Today is the day.
Today i feel each and every one of the 700 miles that separates me from my parents. Today is the day that i knew was coming, yet i cant help but to cry. Today is the day i sit in my corner at work and try to cry as silently as i can. Today is the day that i lean on those in my circle more than i have ever done before. Today is the day that i will more than likely do nothing productive because i cant keep my mind from trying to visualize what is going on. Today is the day that my eye will not stop twitching. Today is the day that i will try to hide my red watery eyes and red nose from my son.
Although i knew that my father was having surgery today, it still worries me and makes me nervous, especially since im not there to help in anyway. -- This was written January 4, 2016. This day was the beginning of one of the most stressful times in my life. My father had been diagnosed with cancer, and that day was the day that he would have an 8+ hour surgery to remove it, and I was no where to be found.
Ive seen other people deal with cancer, seen the stress on their face and heard the stories, but no matter how much of that you have seen from the outside looking in, it will never prepare you for that journey. I wasnt able to make it back home to help neither my dad nor mom during this difficult time, but I made sure that I saw them and talked to them multiple times during the day. Although I was not physically able to help relieve my mother from long nights in the hospital or helping take care of her house, talking to throughout the day helped us both. I dont wish any ill upon my enemies to begin with, but I swear I wouldnt wish watching your parent go through something so stressful up them either.

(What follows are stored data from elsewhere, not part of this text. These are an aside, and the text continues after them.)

(** The theorem applied to the sample tables, read forwards and with the
    sets iterated in order, then reversed and with the sets iterated
    backwards. *)
Lemma join_depends_on_row_sets_witness :
  set_iter_contract iter_in_order /\ set_iter_contract iter_reversed /\
  Crit_29_3.judge_io_connector_in_tp_network iter_in_order ascii_digit_prefix
    join_tp_29 join_pin_29
  = Crit_29_3.judge_io_connector_in_tp_network iter_reversed ascii_digit_prefix
      (rev join_tp_29) (rev join_pin_29).
Proof.
  split; [exact iter_in_order_contract |].
  split; [exact iter_reversed_contract |].
  apply (proj1 (join_depends_on_row_sets ascii_digit_prefix
                  iter_in_order_contract iter_reversed_contract));
    intros x; apply in_rev.
Defined.

End JoinTheorems.

Section JoinComparison.
Import Py Pandas JoinOrder JoinRows Examples.

Lemma StronglySorted_map (A B : Type) (f : A -> B) (P : B -> B -> Prop)
    (l : list A) :
  StronglySorted (fun a b => P (f a) (f b)) l -> StronglySorted P (map f l).
Proof.
  induction 1 as [| x l S IH F]; cbn [map]; constructor; [exact IH |].
  rewrite Forall_forall in *. intros y Hy. apply in_map_iff in Hy.
  destruct Hy as [z [<- Hz]]. apply F. exact Hz.
Qed.

Lemma compare_rows_as_row_29 re_match_digit (a b : Criteria_32_3.match_row) :
  Crit_29_3.compare_rows re_match_digit (as_row_29 a) (as_row_29 b)
  = Criteria_32_3.compare_rows re_match_digit a b.
Proof.
  unfold Crit_29_3.compare_rows, Criteria_32_3.compare_rows,
    Crit_29_3.compare_sort_key, Criteria_32_3.compare_sort_key,
    Crit_29_3._sort_key, Criteria_32_3.sort_key, as_row_29.
  cbn [Crit_29_3.m_net_name Crit_29_3.m_testpoint_id Crit_29_3.m_pin_id
       Crit_29_3.str].
  destruct (re_match_digit (Criteria_32_3.m_net_name a)),
    (re_match_digit (Criteria_32_3.m_net_name b)); reflexivity.
Qed.

Lemma joined_as_row_29 (tp_df : list Criteria_32_3.tp_net_row)
    (connector_df : list Criteria_32_3.connector_net_row)
    (x : Crit_29_3.match_row) :
  joined_29 (map as_tp_29 tp_df) (map as_pin_29 connector_df) x <->
  exists r, as_row_29 r = x /\ joined_32 tp_df connector_df r.
Proof.
  unfold joined_29, joined_32. split.
  - intros [n [t [p [Ht [Hp [Et [Ep ->]]]]]]].
    apply in_map_iff in Ht, Hp.
    destruct Ht as [t0 [<- Ht]]. destruct Hp as [c0 [<- Hc]]. cbn in Et, Ep.
    eexists. split; [| exists n, t0, c0; repeat split; eauto].
    reflexivity.
  - intros [r [<- [n [t [c [Ht [Hc [Et [Ec ->]]]]]]]]].
    exists n, (as_tp_29 t), (as_pin_29 c).
    repeat split; auto; now apply in_map.
Qed.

I will say this, something serious like cancer will show you how strong people are. For instance, my mom has always been everyones nurse - Nurse Rachette according to her. But for as long as I can remember, she has always taken care of people when they needed it, changing bandages, giving shots, etc. So I know she had an idea of how she would be needed in this situation, but I think she underestimated how much of a toll it would take on her. Nonetheless, ma was there right by daddys side taking care of him and fussing at him like normal all while running around on next to nothing fume wise. The strength of my mother during this situation was nothing short of amazing, and as crazy as Sr talks about the both of us, I hope i can be just as strong as her if the need ever arises. I dont think I ever really told her thank you or not, but ma, when you do read this, just know that the gratitude and thankfulness of having you as a mother to show me what true strength is, and how to be a phenomenal wife is the best thing you could have even shown me. Thank you. Thank you for taking care of my daddy and help bringing him back to his old self again. I love you
In regards to my father, well lets just say Im sure I got on his nerves. lol I face timed with him daily, multiple times, got to see him when no one else by my mother could and I think i was occasionally ignored. But you know what, it was worth it. After surgeries, multiple ER visits, weight loss, dehydration and stuborness, I can happily say that my daddy is cancer free and smiling, yet another reason why he is still the strongest man I know. I wont go into detail about our journey, but I will say, Im loving where we are at and I am so proud of my dad. Its been a little over 2 months and he is back to the gym working out and doing everything else he was doing before this detour. Daddy, I am so proud of you. You bounced back from something that some people can never do. We had some low points but you never gave up. Youve always been the strongest person I know, but now you just set a new standard. lol Im so proud of you and love you with everything inside of me.